Items from a data source:

(** The boot processor moves on to the next turn. *)
Lemma boots_turn c p i core core' s' u u' st' k cur :
  boots c p -> bsp c = BspLoop i core -> cpus c !! i = Some u -> lapic_id u' = lapic_id u ->
  (forall j st, j <> i -> (exists v, cpus c !! j = Some v /\ lapic_id v = bsp_lapic_id r) ->
     bsp_shows (BspLoop i core) j st -> bsp_shows (BspLoop (S i) core') j st) ->
  shared_ok s' (mk_plan k cur (<[i := st']> (stages p))) -> shows (S i) (BspLoop (S i) core') i u' st' ->
  boots (mk_config s' (BspLoop (S i) core') (<[i := u']> (cpus c))) (mk_plan k cur (<[i := st']> (stages p))).
Proof.
  intros Hb Eb Hi Eu Hbs Hs Hsh. split; [done|..]; unfold turn; simpl; rewrite ?length_insert.
  - rewrite <- (bt_ids _ _ Hb). change (lapic_id <$> <[i := u']> (cpus c) = lapic_id <$> cpus c).
    rewrite list_fmap_insert. apply list_insert_id. by rewrite list_lookup_fmap, Hi, Eu.
  - apply lookup_lt_Some in Hi. lia.
  - apply (bt_length _ _ Hb).
  - apply shows_update; [|done]. intros j v st Hne Hj Hst. pose proof (bt_shows _ _ Hb j v st Hj Hst) as Hold.
    unfold turn in Hold. rewrite Eb in Hold. unfold shows in *. destruct (Z.eqb_spec (lapic_id v) (bsp_lapic_id r)) as [Ev|Ev].
    + destruct Hold as [? ?]. split; [done|]. eapply Hbs; eauto.
    + destruct (phase v) as [| | |[z|]|[z|]|n t| |]; simpl in *; intuition lia.
Qed.

Lemma on_dev_kprintf f a s : on_dev (kprintf f a) s = Some (set_mdev s (log_event (m_dev s) (Kprintf f a)), tt).
Proof. unfold on_dev, kprintf. by rewrite emit_end. Qed.

Lemma shared_dev s p d :
  shared_ok s p -> apic_base d = apic_base (m_dev s) -> apic_timer_frequency d = apic_timer_frequency (m_dev s) ->
  shared_ok (set_mdev s d) p.
Proof. intros Hs E1 E2. split; simpl; try apply Hs. rewrite E1, E2. apply Hs. Qed.

(** At the end of its loop the boot processor holds a number. *)
Lemma bsp_holds c p i core :
  boots c p -> bsp c = BspLoop i core -> cpus c !! i = None ->
  exists j u n, cpus c !! j = Some u /\ lapic_id u = bsp_lapic_id r /\ phase u = Parked /\
    core = Some (Z.of_nat n) /\ stages p !! j = Some (Holding n).
Proof.
  intros Hb Eb Hi%lookup_ge_None. destruct (bsp_listed c p Hb) as (j & u & Hj & Eu).
  destruct (stage_at c p j u Hb Hj) as [st Hst]. pose proof (bt_shows _ _ Hb j u st Hj Hst) as Hsh.
  unfold shows in Hsh. rewrite (proj2 (Z.eqb_eq _ _)) in Hsh by done. destruct Hsh as [Eph Hsh].
  rewrite Eb in Hsh. pose proof (lookup_lt_Some _ _ _ Hj). destruct core as [z|]; simpl in Hsh; [|lia].
  destruct Hsh as (_ & n & -> & ->). exists j, u, n. done.
Qed.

> _Directions for this task_:
Repeat exactly the lines from the one containing "shared_ok s p" through the last line of the records above, both included, and nothing else.

> _Your response_:
  shared_ok s p -> apic_base d = apic_base (m_dev s) -> apic_timer_frequency d = apic_timer_frequency (m_dev s) ->
  shared_ok (set_mdev s d) p.
Proof. intros Hs E1 E2. split; simpl; try apply Hs. rewrite E1, E2. apply Hs. Qed.

(** At the end of its loop the boot processor holds a number. *)
Lemma bsp_holds c p i core :
  boots c p -> bsp c = BspLoop i core -> cpus c !! i = None ->
  exists j u n, cpus c !! j = Some u /\ lapic_id u = bsp_lapic_id r /\ phase u = Parked /\
    core = Some (Z.of_nat n) /\ stages p !! j = Some (Holding n).
Proof.
  intros Hb Eb Hi%lookup_ge_None. destruct (bsp_listed c p Hb) as (j & u & Hj & Eu).
  destruct (stage_at c p j u Hb Hj) as [st Hst]. pose proof (bt_shows _ _ Hb j u st Hj Hst) as Hsh.
  unfold shows in Hsh. rewrite (proj2 (Z.eqb_eq _ _)) in Hsh by done. destruct Hsh as [Eph Hsh].
  rewrite Eb in Hsh. pose proof (lookup_lt_Some _ _ _ Hj). destruct core as [z|]; simpl in Hsh; [|lia].
  destruct Hsh as (_ & n & -> & ->). exists j, u, n. done.
Qed.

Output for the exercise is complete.